2. Facteurs encourageant (+) ou limitant (-) l’utilisation des services d’urgence par les patients grands utilisateurs de ces services pour raison de SM 

Le Tableau 2 présente les facteurs encourageant (+) ou limitant (-) le recours fréquent aux urgences qu’ont rapporté les participants, incluant le nombre de participants ayant mentionné de tels facteurs. Les résultats de l’étude sont recensés en fonction des 4 catégories du cadre conceptuel explicitées précédemment. Le Tableau 3 contient des extraits des témoignages des participants, en rapport avec les facteurs encourageant ou limitant le recours à l’urgence. Les principaux facteurs reliés au système de santé expliquant le recours fréquent à l’urgence étaient l’indisponibilité de services en SM, et les difficultés d’accès et de gestion des services. L’indisponibilité des services ambulatoires se justifie en partie par l’insuffisance de ressources humaines et financières en SM, ce que la majorité des participants (n = 13/20) ont souligné. Les lacunes dans les suivis de longue durée offerts aux patients ont aussi été identifiées, plus particulièrement par le personnel des autres services de l’hôpital. Les difficultés d’accès qu’ont évoquées les participants concernaient plus spécifiquement les services de première ligne, surtout l’accès à un médecin de famille ou à un suivi psychosocial, particulièrement en CLSC. Les difficultés de gestion des services portaient principalement sur l’orientation des patients, et sur le fait que l’on devait s’assurer qu’ils reçoivent des services ambulatoires adéquats leur permettant d’éviter de recourir fréquemment à l’urgence.

Les principaux facteurs se rapportant aux profils des patients grands utilisateurs renvoyaient à certains des motifs de consultation évoqués à l’urgence, ainsi qu’aux problèmes liés aux suivis ou à la connaissance des services en SM. Les motifs mentionnés pour un nombre élevé de consultations à l’urgence s’expliquaient, entre autres, par certains diagnostics (troubles psychotiques, de l’humeur ou de la personnalité) ou problèmes psychosociaux (p. ex. itinérance) plus difficiles à traiter en raison de leur complexité. Plusieurs grands utilisateurs de l’urgence s’y présentaient pour troubles mentaux incidents, ou en période de crise. Les participants ont aussi indiqué que les problèmes psychosociaux étaient largement dus à la vulnérabilité des patients, laquelle pouvait être liée au manque de logement, de ressources financières, ou de soutien de la part des services ou de l’entourage. Les problèmes de suivi les plus souvent mentionnés concernaient les rendez-vous manqués et l’arrêt ou le refus de traitement, avec pour conséquence l’utilisation des services d’urgence comme principal prestataire de soins en SM. Le manque de connaissances de certains patients quant aux services offerts en SM a aussi contribué au risque de les amener à considérer l’urgence comme leur principal fournisseur de soins. Les participants ont rapporté que les immigrants, parce qu’ils connaissent moins le système de santé et les ressources ambulatoires mises à leur disposition, se trouvaient souvent dans cette situation.

Tableau 2

Facteurs encourageant (+) ou limitant (-) l’utilisation de l’urgence psychiatrique par les grands utilisateurs de ces services (3+ visites/année)
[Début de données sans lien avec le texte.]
Lemma inspect_comm alignment alignment' calculator :
  inspect alignment (inspect alignment' calculator)
  = inspect alignment' (inspect alignment calculator).
Proof. unfold inspect. cbn. f_equal; lia. Qed.

Lemma contribute_comm alignment alignment' this :
  contribute alignment (contribute alignment' this)
  = contribute alignment' (contribute alignment this).
Proof.
  assert (Hnode : ∀ candidate this',
             repeatNodeId this' = repeatNodeId this →
             contribute candidate this'
             = if isConfident (repeatNodeId this) candidate
               then counted (statsOf (repeatNodeId this) candidate)
                      (with_alignmentStatsCalculator (inspect candidate) this')
               else this').
  { intros candidate this' Hsame. unfold contribute. by rewrite Hsame. }
  rewrite (Hnode alignment (contribute alignment' this))
    by apply repeatNodeId_contribute.
  rewrite (Hnode alignment' (contribute alignment this))
    by apply repeatNodeId_contribute.
  rewrite (Hnode alignment this), (Hnode alignment' this) by done.
  destruct (isConfident _ alignment), (isConfident _ alignment'); try done.
  unfold counted, statsOf.
  cbn [canonicalAlignmentType numRepeatUnitsSpanned].
  destruct (Classify alignment), (Classify alignment');
    unfold with_countsOfSpanningReads, with_countsOfFlankingReads,
           with_countsOfInrepeatReads, with_alignmentStatsCalculator; cbn;
    f_equal; auto using inspect_comm, incrementCountOf_comm.
Qed.

Lemma contributeMates_comm mates mates' this :
  contributeMates mates (contributeMates mates' this)
  = contributeMates mates' (contributeMates mates this).
Proof.
  unfold contributeMates.
  rewrite (contribute_comm (pair_readAlignment mates) (pair_mateAlignment mates')).
  rewrite (contribute_comm (pair_readAlignment mates) (pair_readAlignment mates')).
  rewrite (contribute_comm (pair_mateAlignment mates) (pair_mateAlignment mates')).
  by rewrite (contribute_comm (pair_mateAlignment mates) (pair_readAlignment mates')).
Qed.

Lemma foldl_contributeMates_Permutation (pairs pairs' : list MatePair) :
  pairs ≡ₚ pairs' →
  ∀ this, foldl (λ this mates, contributeMates mates this) this pairs
          = foldl (λ this mates, contributeMates mates this) this pairs'.
Proof.
  induction 1 as [|mates pairs pairs' _ IH|mates mates' pairs
                  |pairs pairs' pairs'' _ IH _ IH']; intros this; cbn [foldl].
  - done.
  - apply IH.
  - by rewrite contributeMates_comm.
  - by rewrite IH.
Qed.

Lemma analyze_result_analyzer stats machine machine' :
  analyzer machine = analyzer machine' →
  result (analyze stats) machine = result (analyze stats) machine'.
Proof.
  intros Hsame. unfold analyze. run_method. cbn [analyzer fst].
  rewrite Hsame. by destruct (_ || _).
Qed.

(** C9.  The members of the analyzer after [processMates] has been applied
    to all pairs of a collection are the same for every order of
    submission, and so are the findings of [analyze] afterwards. *)
Theorem processMates_order_invariant
    (pairs pairs' : list MatePair) (machine : Machine) :
  pairs ≡ₚ pairs' →
  analyzer (execute (forEachPair processMatesOf pairs) machine)
  = analyzer (execute (forEachPair processMatesOf pairs') machine)
  ∧ ∀ stats,
      result (analyze stats) (execute (forEachPair processMatesOf pairs) machine)
      = result (analyze stats) (execute (forEachPair processMatesOf pairs') machine).
Proof.
  intros Hpermutation.
  assert (Hsame : analyzer (execute (forEachPair processMatesOf pairs) machine)
                  = analyzer (execute (forEachPair processMatesOf pairs') machine)).
  { rewrite !forEachPair_processMatesOf_execute.
    by apply foldl_contributeMates_Permutation. }
  split; [done|]. intros stats. by apply analyze_result_analyzer.
Qed.

(** ** The counter of in-repeat read pairs *)

Lemma contributeMates_countOfInrepeatReadPairs mates this :
  countOfInrepeatReadPairs_ (contributeMates mates this)
  = countOfInrepeatReadPairs_ this.
Proof.
  unfold contributeMates. by rewrite !contribute_countOfInrepeatReadPairs.
Qed.

Lemma processReadPair_execute mates machine :
  countOfInrepeatReadPairs_ (analyzer (execute (processReadPair mates) machine))
  = countOfInrepeatReadPairs_ (analyzer machine)
    + (if bothMatesInside mates then 1 else 0).
Proof.
  unfold processReadPair. rewrite execute_bind.
  pose proof (processMatesOf_execute mates machine) as Hmates.
  destruct (execute (processMatesOf mates) machine) as [this' console'].
  cbn [analyzer] in Hmates. subst this'.
  unfold classifyReadAlignment, bothMatesInside. run_method.
  cbn [analyzer fst snd canonicalAlignmentType].
  destruct (_ && _); cbn;
    rewrite contributeMates_countOfInrepeatReadPairs; lia.
Qed.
Facteurs encourageant (+) ou limitant (-) l’utilisation de l’urgence psychiatrique par les grands utilisateurs de ces services (3+ visites/année)

Tableau 2 (suite)

Facteurs encourageant (+) ou limitant (-) l’utilisation de l’urgence psychiatrique par les grands utilisateurs de ces services (3+ visites/année)

a Personnel de l’urgence

b Personnel d’autres services de l’hôpital

c Partenaires de l’urgence

SM : santé mentale

+ : Facteurs encourageants. – : facteurs limitants l’utilisation fréquente de l’urgence.

= : les participants n’ont pas cité de facteurs contribuant à l’utilisation fréquente de l’urgence

-> Voir la liste des tableaux

Les caractéristiques professionnelles encourageant le recours fréquent à l’urgence étaient particulièrement associées à la qualité des relations interpersonnelles et à l’expertise des professionnels en SM. Selon plusieurs participants, la mauvaise qualité des relations interpersonnelles pouvait s’expliquer par l’importance de la rotation du personnel dans le réseau. L’expertise insuffisante des omnipraticiens face aux soins en SM, le fait que les cliniciens méconnaissaient les ressources en SM de leur territoire – incluant les ressources communautaires – étaient d’autres facteurs pouvant expliquer l’achalandage des patients à l’urgence. Les participants ont rapporté que bon nombre d’omnipraticiens n’étaient pas à l’aise dans le repérage et le traitement des problèmes de SM. Ces omnipraticiens avaient tendance à référer rapidement leurs patients à l’urgence, ce qui a pu encourager leur recours fréquent aux services de celle-ci. Les participants travaillant aux urgences ont mentionné comme facteurs contribuant au recours fréquent des patients à l’urgence le changement courant de psychiatres de garde à l’urgence, ce qui a pu affecter la transmission des informations, le déploiement de bonnes pratiques et la consolidation d’équipes cliniques solides à l’urgence en lien avec les services ambulatoires. Ces participants ont aussi été les seuls à identifier l’importance de la qualité de la formation continue des cliniciens en SM sur leur territoire, susceptible d’encourager le fonctionnement adéquat de l’urgence – un résultat intéressant considérant que c’est ce groupe qui s’estimait le moins confiant dans la détection et le traitement des dépendances, ou des dépendances avec troubles mentaux concomitants.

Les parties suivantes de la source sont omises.